Vision clears his throat, “Right, um. Phasing. It’s like… being able to pass or reach through solid things like they’re not there.”

“Bored. I’m bored.”

“Sorry,” he laughs, “Uh - Psylocke. I think you’d like her, I’ll have to dig up some comics sometime, you'd have a great time going through them. She operates a lot in psionics.”

“Boy.”

“It’s like telekinesis.”

“...”

“She can do things with her mind,” he says. Wanda squints. It feels like he’s making a joke. She doesn’t get it. “When she’s fighting the baddies, she sort of creates this big purple forcefield-thing. Deflects and protects. She could pick up mountains with her mind, probably could even move the universe around if she really put her mind to it, and she… and she can… she…”

Vision has gone very pale. He has slowed down in his speech but his heart beats too fast to be comfortable.

He glances down to the Little Wanda. Then back up to Normal Wanda. 

“Oh, my God,” he says. 

Wanda cautiously sets her little women to the side, beginning to feel concerned. “What is it?”

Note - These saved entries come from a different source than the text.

(** * eBay Auto Specifics: the /analyze relay of [server/main.py]

    A shallow embedding of the Flask application in [server/main.py] and
    the properties of its request pipeline.

    Conventions of the embedding.
    - A Python [str] is a Rocq [string]; one character stands for one code
      point (the range 0..255).
    - The values [json.loads] produces and [jsonify] consumes are the
      inductive [value] ([None], [bool], [int], [float], [str], [list],
      [dict]); a [dict] keeps its items in insertion order.
    - [os.environ] is a finite map from names to strings.
    - Everything outside the repository (the JSON decoder, [requests],
      the Google client library, the OpenAI client, the clock) is a field
      of the record [World]; the Vision client built at start-up is the
      record [VisionClient].  Theorems quantify over every world and
      every client.
    - Exceptions are values of [exn] (instances of Python's [Exception]);
      a computation of the handler either continues, has executed a
      [return], or has raised.  The handler also records, in program
      order, the calls it makes ([event]).
    - [print] statements only write to the log and are left out. *)

From Stdlib Require Import ZArith Ascii String List Bool Lia.
From Stdlib Require Import Floats.SpecFloat.
From stdpp Require Import base option list strings gmap pretty.

Set Warnings "-register-all".

Local Open Scope string_scope.
Local Open Scope Z_scope.

(** ** Python values *)

Module Py.

(** What [json.loads] returns and [jsonify] serialises. *)
Inductive value : Type :=
| VNone
| VBool (b : bool)
| VInt (n : Z)
| VFloat (f : spec_float)
| VStr (s : string)
| VList (xs : list value)
| VDict (items : list (string * value)).

(** Exception classes that occur in the program.  [AuthenticationError]
    is a subclass of [APIError] in the openai package and
    [JSONDecodeError] one of [ValueError]; every class here derives from
    [Exception]. *)
Inductive exn_class : Type :=
| JSONDecodeError
| ValueError
| RecursionError
| TypeError
| AttributeError
| IndexError
| AuthenticationError
| APIError
| OtherException.

Record exn : Type := mk_exn { exn_cls : exn_class; exn_msg : string }.

(** [str(e)] *)
Definition str_exn (e : exn) : string := exn_msg e.

Definition exn_class_eqb (a b : exn_class) : bool :=
  match a, b with
  | JSONDecodeError, JSONDecodeError
  | ValueError, ValueError
  | RecursionError, RecursionError
  | TypeError, TypeError
  | AttributeError, AttributeError
  | IndexError, IndexError
  | AuthenticationError, AuthenticationError
  | APIError, APIError
  | OtherException, OtherException => true
  | _, _ => false
  end.

(** [isinstance(e, cls)] for the classes named in [except] clauses. *)
Definition isinstance (e : exn) (cls : exn_class) : bool :=
  match cls with
  | APIError =>
      exn_class_eqb (exn_cls e) APIError
      || exn_class_eqb (exn_cls e) AuthenticationError
  | ValueError =>
      exn_class_eqb (exn_cls e) ValueError
      || exn_class_eqb (exn_cls e) JSONDecodeError
  | _ => exn_class_eqb (exn_cls e) cls
  end.

(** The result of evaluating an expression: a value or a raised exception. *)
Inductive outcome (A : Type) : Type :=
| Ok (a : A)
| Raise (e : exn).
Arguments Ok {A} a.
Arguments Raise {A} e.

(** Sequencing: a raised exception skips the rest. *)
Definition bind {A B : Type} (m : outcome A) (k : A -> outcome B) : outcome B :=
  match m with
  | Ok a => k a
  | Raise e => Raise e
  end.

(** [type(v).__name__] *)
Definition type_name (v : value) : string :=
  match v with
  | VNone => "NoneType"
  | VBool _ => "bool"
  | VInt _ => "int"
  | VFloat _ => "float"
  | VStr _ => "str"
  | VList _ => "list"
  | VDict _ => "dict"
  end.

(** [bool(v)]: Python truthiness. *)
Definition truthy (v : value) : bool :=
  match v with
  | VNone => false
  | VBool b => b
  | VInt n => negb (n =? 0)
  | VFloat (S754_zero _) => false
  | VFloat _ => true
  | VStr s => negb (String.eqb s "")
  | VList xs => match xs with [] => false | _ => true end
  | VDict items => match items with [] => false | _ => true end
  end.

(** [needle in hay] on strings: substring test. *)
Fixpoint is_substring (needle hay : string) : bool :=
  String.prefix needle hay
  || match hay with
     | EmptyString => false
     | String _ rest => is_substring needle rest
     end.

(** [v == s] for a string [s]. *)
Definition eq_str (v : value) (s : string) : bool :=
  match v with
  | VStr t => String.eqb t s
  | _ => false
  end.

(** [dict.get(key)], [None] when the key is absent. *)
Fixpoint dict_get (items : list (string * value)) (key : string) : value :=
  match items with
  | [] => VNone
  | (k, v) :: rest => if String.eqb k key then v else dict_get rest key
  end.

Definition dict_has (items : list (string * value)) (key : string) : bool :=
  existsb (fun kv => String.eqb (fst kv) key) items.

(** [item in container] for a string [item]: key membership on a dict,
    element membership on a list, substring on a str, [TypeError] on the
    rest. *)
Definition contains (container : value) (item : string) : outcome bool :=
  match container with
  | VDict items => Ok (dict_has items item)
  | VList xs => Ok (existsb (fun x => eq_str x item) xs)
  | VStr s => Ok (is_substring item s)
  | v => Raise (mk_exn TypeError
                  ("argument of type '" ++ type_name v ++ "' is not iterable"))
  end.

(** [v.get(key)]: only a dict has the method. *)
Definition get (v : value) (key : string) : outcome value :=
  match v with
  | VDict items => Ok (dict_get items key)
  | v => Raise (mk_exn AttributeError
                  ("'" ++ type_name v ++ "' object has no attribute 'get'"))
  end.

“Oh. Oh, my God? Oh, my God?” Vision stares at her. “Wanda, you’re a superhero.”

“I’m a what?” 

He takes her face between his palms. She waits for a kiss but he just holds her like a little figure. “You’re. You. Oh, my God. How didn’t I…? You! You’re a genuine, real-life, actual… superhero.”

Wanda feels loved. She also has no idea what that word means. 

“Thank… you?” she squeaks. 

“I can’t believe this. I cannot believe that I’m dating a goddamn X-Man.” He kisses her nose, bewildered, “And you - ! You chose me, too, it wasn’t even an accident. You chose to date me. That’s insane. You’re insane.”

“I am a lady,” she mutters.

“Wanda. Wanda.”

“I don’t know what X-Man means,” she grabs his wrists, pouting, “You’re speaking nonsense. What is a superhero?”

He’s pushing himself to stand before she can even demand more kisses. 

Vision turns all the lights off (except the tree, upon Wanda’s request) and gathers a teetering tower of disc cases that he calls his childhood. Movies and movies and movies about the little men he has on his shelves. Despite the dizzying confusion, she loves movie nights, summoning all of their bed blankets onto the sofa and making an open space for the boy to fit. 

Superheroes are confusing. Wanda gets lost in their stories. The movies have so many moving parts, far more explosions and running people and dramatic lulls than she’s used to. She gets tangled in the cords of character and plot and importance. Vision points over her shoulder, explaining, helping her understand.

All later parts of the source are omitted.